Shearazad descendit doucement de la calèche, ses mouvements lents et mesurés, comme si chaque pas la rapprochait d'un abîme invisible. Ses yeux, froids et distants, balayèrent la cour d'enterrement où se tenaient quelques serviteurs et chevaliers, des visages qu'elle croisait chaque jour, mais qui semblaient toujours aussi étrangers. Elle avait appris à les ignorer, comme si leur présence ne faisait que renforcer son propre sentiment d'isolement.
Sans prêter davantage attention à l'agitation autour d'elle, elle prit la direction de ses appartements, ses pieds traînant presque sur le sol pavé. Son corps frêle réclamait du repos, mais surtout un bain, une longue immersion pour nettoyer non seulement la crasse de son voyage, mais aussi cette sensation oppressante de saleté qui ne la quittait jamais. Une saleté aussi physique que mentale. Peu importe le nombre de bains qu'elle prenait, cette impression de souillure restait incrustée sous sa peau, la rongeant chaque jour un peu plus. Elle se sentait contaminée par des maux invisibles, ceux de l'âme, des plaies que l'eau ne pouvait laver.

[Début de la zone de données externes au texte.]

(** ** Per-lineage processing (the body of the loop of [get_all_snps]) *)

(** [set(l)] and [set.intersection] of a list of sets; the latter needs at least one
    argument ([TypeError] otherwise). *)
Definition set_of_list (l : list string) : list string := nodup string_dec l.

Definition set_intersection (sets : list (list string)) : result (list string) :=
  match sets with
  | [] => Raise TypeError
  | s :: others => Ok (filter (fun x => forallb (str_in x) others) s)
  end.

(** The loop over the records of the lineage that fills [snp_counter] and
    [lineage_snps]. *)
Definition index_record (st : dict string * dict (string * Q)) (record : SeqRecord)
    : dict string * dict (string * Q) :=
  let '(snp_counter, lineage_snps) := st in
  (fold_left (fun sc i => dict_append i (id record) sc) (snps record) snp_counter,
   dict_append (snp_string record) (id record, pcent_N record) lineage_snps).

Definition index_lineage (members : list SeqRecord) : dict string * dict (string * Q) :=
  fold_left index_record members ([], []).

(** A row of the representatives file, [(lineage, name)], and a row of the
    defining-SNPs file, [(lineage, defining_snps)]. *)
Definition rep_row : Type := (string * string)%type.
Definition defining_row : Type := (string * string)%type.
(** * Gallery backend (app.py): a shallow embedding of the request handlers

    The Flask application of [app.py] is a set of request handlers over
    the per-client session (a dict), the MongoDB database (two
    collections, [users] and [photos]), the Cloudinary blob store and the
    folder of static files.  Each handler is embedded as a computation in a small
    state-and-exception monad: Python exceptions are values of [exn],
    mutations persist when an exception is raised, [try/except] is
    [try_except], and an exception that leaves a handler is turned by the
    framework into a 500 response.

    Python dicts are [gmap string _]; the collections are lists in
    insertion order; the values that the outside world decides for one
    request (the id generated by the driver, the clock, what Cloudinary
    answers, the bcrypt salt) are the fields of [Env]. *)

From Stdlib Require Import ZArith Ascii String.
From stdpp Require Import base gmap strings list fin_maps sorting.

Open Scope Z_scope.
Open Scope string_scope.

(** ** bson.objectid.ObjectId *)

Module Oid.

(** An ObjectId holds bytes, twelve of them when the driver generated
    it; it is kept here in the form [str] prints it, the lower-case
    hexadecimal digits of the bytes held. *)
Record ObjectId := mk { hex : string }.

#[export] Instance ObjectId_eq_dec : EqDecision ObjectId.
Proof. solve_decision. Defined.

Definition is_hex_digit (c : ascii) : bool :=
  let n := N_of_ascii c in
  ((48 <=? n) && (n <=? 57) || (97 <=? n) && (n <=? 102)
   || (65 <=? n) && (n <=? 70))%N.

Definition lower_digit (c : ascii) : ascii :=
  let n := N_of_ascii c in
  if ((65 <=? n) && (n <=? 70))%N then ascii_of_N (n + 32) else c.

Fixpoint all_hex (s : string) : bool :=
  match s with
  | EmptyString => true
  | String c s' => is_hex_digit c && all_hex s'
  end.

Fixpoint lower (s : string) : string :=
  match s with
  | EmptyString => EmptyString
  | String c s' => String (lower_digit c) (lower s')
  end.

(** ASCII white space: space, and tab to carriage return. *)
Definition is_space (c : ascii) : bool :=
  let n := N_of_ascii c in
  ((n =? 32) || (9 <=? n) && (n <=? 13))%N.

(** [bytes.fromhex(s)], the bytes written in hexadecimal: before each
    byte ASCII white space is skipped, and a byte is two hexadecimal
    digits next to each other; [None] stands for [ValueError]. *)
Fixpoint fromhex (s : string) : option string :=
  match s with
  | EmptyString => Some EmptyString
  | String c s' =>
      if is_space c then fromhex s'
      else
        match s' with
        | EmptyString => None
        | String c' s'' =>
            if is_hex_digit c && is_hex_digit c' then
              match fromhex s'' with
              | Some bytes =>
                  Some (String (lower_digit c) (String (lower_digit c') bytes))
              | None => None
              end
            else None
        end
  end.

(** [ObjectId(s)] for a [str]: the string must have 24 characters and
    [bytes.fromhex] must accept it; [None] stands for [InvalidId]. *)
Definition parse (s : string) : option ObjectId :=
  if (String.length s =? 24)%nat then
    match fromhex s with
    | Some bytes => Some (mk bytes)
    | None => None
    end
  else None.

(** The 24-character hexadecimal strings. *)
Definition is_hex24 (s : string) : bool :=
  (String.length s =? 24)%nat && all_hex s.

(** [str(oid)] *)
Definition str (o : ObjectId) : string := hex o.

End Oid.
Export Oid.

(** ** Documents, collections and the state a request runs in *)

(** Values held in a document or in a dict built by a handler. *)
Inductive value :=
| VStr (s : string)
| VOid (o : ObjectId)
| VDate (t : Z).

Record User := mkUser {
  u_id : ObjectId;
  u_username : string;
  u_password : string
}.

(** The schema written by [upload_photo], the only writer of [photos]. *)
Record Photo := mkPhoto {
  p_id : ObjectId;
  p_user_id : ObjectId;
  p_src : string;
  p_public_id : string;
  p_title : string;
  p_date : string;
  p_uploaded_at : Z
}.

#[export] Instance User_eq_dec : EqDecision User.
Proof. solve_decision. Defined.
#[export] Instance Photo_eq_dec : EqDecision Photo.
Proof. solve_decision. Defined.

Record Database := mkDb {
  users_collection : list User;
  photos_collection : list Photo
}.

(** [db] is [None] when the connection test at start-up failed. *)
Record State := mkState {
  session : gmap string string;
  db : option Database;
  cloudinary : gset string;
  static_folder : gmap string string
}.

(** What the outside world decides during one request. *)
Record Env := mkEnv {
  bcrypt_salt : string;
  new_object_id : ObjectId;
  cloud_upload_result : string + string * string;
  cloud_destroy_result : option string;
  now_date : string;
  utcnow : Z
}.

Record FileStorage := mkFile { filename : string; content : string }.

Inductive Request :=
| Register (username password : option string)
| Login (username password : option string)
| Logout
| GetStatus
| UploadPhoto (photo : option FileStorage)
| GetPhotos
| DeletePhoto (photo_id : string)
| Index
| ServeStatic (path : string).

(** ** Responses *)

Inductive jvalue :=
| JBool (b : bool)
| JStr (s : string)
| JDoc (d : gmap string value)
| JDocs (l : list (gmap string value)).

Inductive Payload :=
| Json (body : gmap string jvalue)
| FileContent (c : string)
| ErrorPage.

Record Response := mkResponse { status : Z; payload : Payload }.

Definition jsonify (body : gmap string jvalue) : Response :=
  mkResponse 200 (Json body).

(** [return jsonify(body), code] *)
Definition with_status (r : Response) (code : Z) : Response :=
  mkResponse code (payload r).

(** [jsonify({"success": ok, "message": msg})] *)
Definition message_body (ok : bool) (msg : string) : gmap string jvalue :=
  <["success" := JBool ok]> (<["message" := JStr msg]> ∅).

(** ** Exceptions and the handler monad *)

Inductive exn :=
| KeyError (key : string)
| InvalidId (s : string)
| TypeError (msg : string)
| ValueError (msg : string)
| CloudinaryError (msg : string)
| DuplicateKeyError (o : ObjectId).

Definition M (A : Type) : Type := State → (exn + A) * State.

#[export] Instance M_ret : MRet M := λ A a s, (inr a, s).
#[export] Instance M_bind : MBind M := λ A B k m s,
  match m s with
  | (inl e, s') => (inl e, s')
  | (inr a, s') => k a s'
  end.

Definition raise {A} (e : exn) : M A := λ s, (inl e, s).
(** A call into a library, which returns or raises. *)
Definition lift {A} (r : exn + A) : M A := λ s, (r, s).
Definition gets {A} (f : State → A) : M A := λ s, (inr (f s), s).
Definition modify (f : State → State) : M unit := λ s, (inr tt, f s).

(** [try: m  except Exception as e: h e] *)
Definition try_except {A} (m : M A) (h : exn → M A) : M A := λ s,
  match m s with
  | (inl e, s') => h e s'
  | r => r
  end.

Definition set_session (f : gmap string string → gmap string string) : M unit :=
  modify (λ s, mkState (f (session s)) (db s) (cloudinary s) (static_folder s)).
Definition set_db (d : Database) : M unit :=
  modify (λ s, mkState (session s) (Some d) (cloudinary s) (static_folder s)).
Definition set_cloudinary (f : gset string → gset string) : M unit :=
  modify (λ s, mkState (session s) (db s) (f (cloudinary s)) (static_folder s)).

(** [session[k]] *)
Definition session_get (k : string) : M string :=
  s ← gets session;
  match s !! k with
  | Some v => mret v
  | None => raise (KeyError k)
  end.

(** [ObjectId(s)] *)
Definition ObjectId_of (s : string) : M ObjectId :=
  match parse s with
  | Some o => mret o
  | None => raise (InvalidId s)
  end.

(** ** The collections (pymongo) *)

(** [users_collection.find_one({"username": username})]: the first
    document in natural order; a missing [username] matches no document,
    since every stored user has one. *)
Definition users_find_one (username : option string) (d : Database) : option User :=
  match username with
  | Some u => find (λ x, bool_decide (u_username x = u)) (users_collection d)
  | None => None
  end.

(** [photos_collection.find_one({"_id": pid, "user_id": uid})] *)
Definition photos_find_one (pid uid : ObjectId) (d : Database) : option Photo :=
  find (λ p, bool_decide (p_id p = pid) && bool_decide (p_user_id p = uid))
       (photos_collection d).

(** Most recent first: the order of [.sort("uploaded_at", -1)]. *)
Definition newer_first (p q : Photo) : Prop :=
  (p_uploaded_at q ≤ p_uploaded_at p)%Z.

#[export] Instance newer_first_dec : RelDecision newer_first.
Proof. intros p q. unfold newer_first. apply _. Defined.

(** [photos_collection.find({"user_id": uid}).sort("uploaded_at", -1)] *)
Definition photos_find_sorted (uid : ObjectId) (d : Database) : list Photo :=
  merge_sort newer_first
    (filter (λ p, p_user_id p = uid) (photos_collection d)).

(** [insert_one]: the [_id] index of a collection is unique. *)
Definition insert_one {A} (id : A → ObjectId) (doc : A) (coll : list A)
  : exn + list A :=
  if bool_decide (id doc ∈ id <$> coll)
  then inl (DuplicateKeyError (id doc))
  else inr (coll ++ [doc])%list.

(** [delete_one({"_id": o})] *)
Fixpoint delete_one (o : ObjectId) (coll : list Photo) : list Photo :=
  match coll with
  | [] => []
  | p :: coll' =>
      if bool_decide (p_id p = o) then coll' else p :: delete_one o coll'
  end.

(** The collection handles are [None] when [db] is. *)
Definition no_collection {A} : M A :=
  raise (TypeError "'NoneType' object has no attribute").

Definition users_insert_one (u : User) : M ObjectId :=
  d ← gets db;
  match d with
  | None => no_collection
  | Some d =>
      match insert_one u_id u (users_collection d) with
      | inl e => raise e
      | inr us => set_db (mkDb us (photos_collection d));; mret (u_id u)
      end
  end.

Definition photos_insert_one (p : Photo) : M ObjectId :=
  d ← gets db;
  match d with
  | None => no_collection
  | Some d =>
      match insert_one p_id p (photos_collection d) with
      | inl e => raise e
      | inr ps => set_db (mkDb (users_collection d) ps);; mret (p_id p)
      end
  end.

Definition photos_delete_one (o : ObjectId) : M unit :=
  d ← gets db;
  match d with
  | None => no_collection
  | Some d => set_db (mkDb (users_collection d) (delete_one o (photos_collection d)))
  end.

(** The dict a cursor yields for a stored photo. *)
Definition doc_of_photo (p : Photo) : gmap string value :=
  <["_id" := VOid (p_id p)]>
  (<["user_id" := VOid (p_user_id p)]>
  (<["src" := VStr (p_src p)]>
  (<["public_id" := VStr (p_public_id p)]>
  (<["title" := VStr (p_title p)]>
  (<["date" := VStr (p_date p)]>
  (<["uploaded_at" := VDate (p_uploaded_at p)]> ∅)))))).

(** ** The handlers of app.py *)

Section Handlers.

(** flask_bcrypt: [generate_password_hash] draws a salt;
    [check_password_hash pw_hash password].  Both return or raise:
    bcrypt refuses some passwords.  [repr] is Python's. *)
Variable generate_password_hash : string → string → exn + string.
Variable check_password_hash : string → string → exn + bool.
Variable repr : string → string.
Variable env : Env.

(** [str(e)] *)
Definition exn_str (e : exn) : string :=
  match e with
  | KeyError k => repr k
  | InvalidId s =>
      repr s +:+
      " is not a valid ObjectId, it must be a 12-byte input or a 24-character hex string"
  | TypeError m => m
  | ValueError m => m
  | CloudinaryError m => m
  | DuplicateKeyError o => "E11000 duplicate key error, _id: " +:+ str o
  end.

Definition unauthorized : Response :=
  with_status (jsonify (message_body false "Unauthorized. Please log in.")) 401.

Definition database_error : Response :=
  with_status (jsonify (message_body false "Database Error")) 500.

Definition login_required (f : M Response) : M Response :=
  s ← gets session;
  match s !! "user_id" with
  | None => mret unauthorized
  | Some _ => f
  end.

Alors qu'elle s'avançait vers les escaliers en colimaçon menant à ses appartements, ses pensées lourdes comme des chaînes, une ombre apparut devant elle. C'était Aemond, descendant lentement les marches. Leurs chemins se croisèrent comme deux courants opposés, l'un allant vers la lumière, l'autre vers l'obscurité. Ses yeux se posèrent un instant sur elle, froids, indéchiffrables. Il la scruta, son regard perçant glissant sur son corps, mais Shearazad, elle, refusa de le regarder.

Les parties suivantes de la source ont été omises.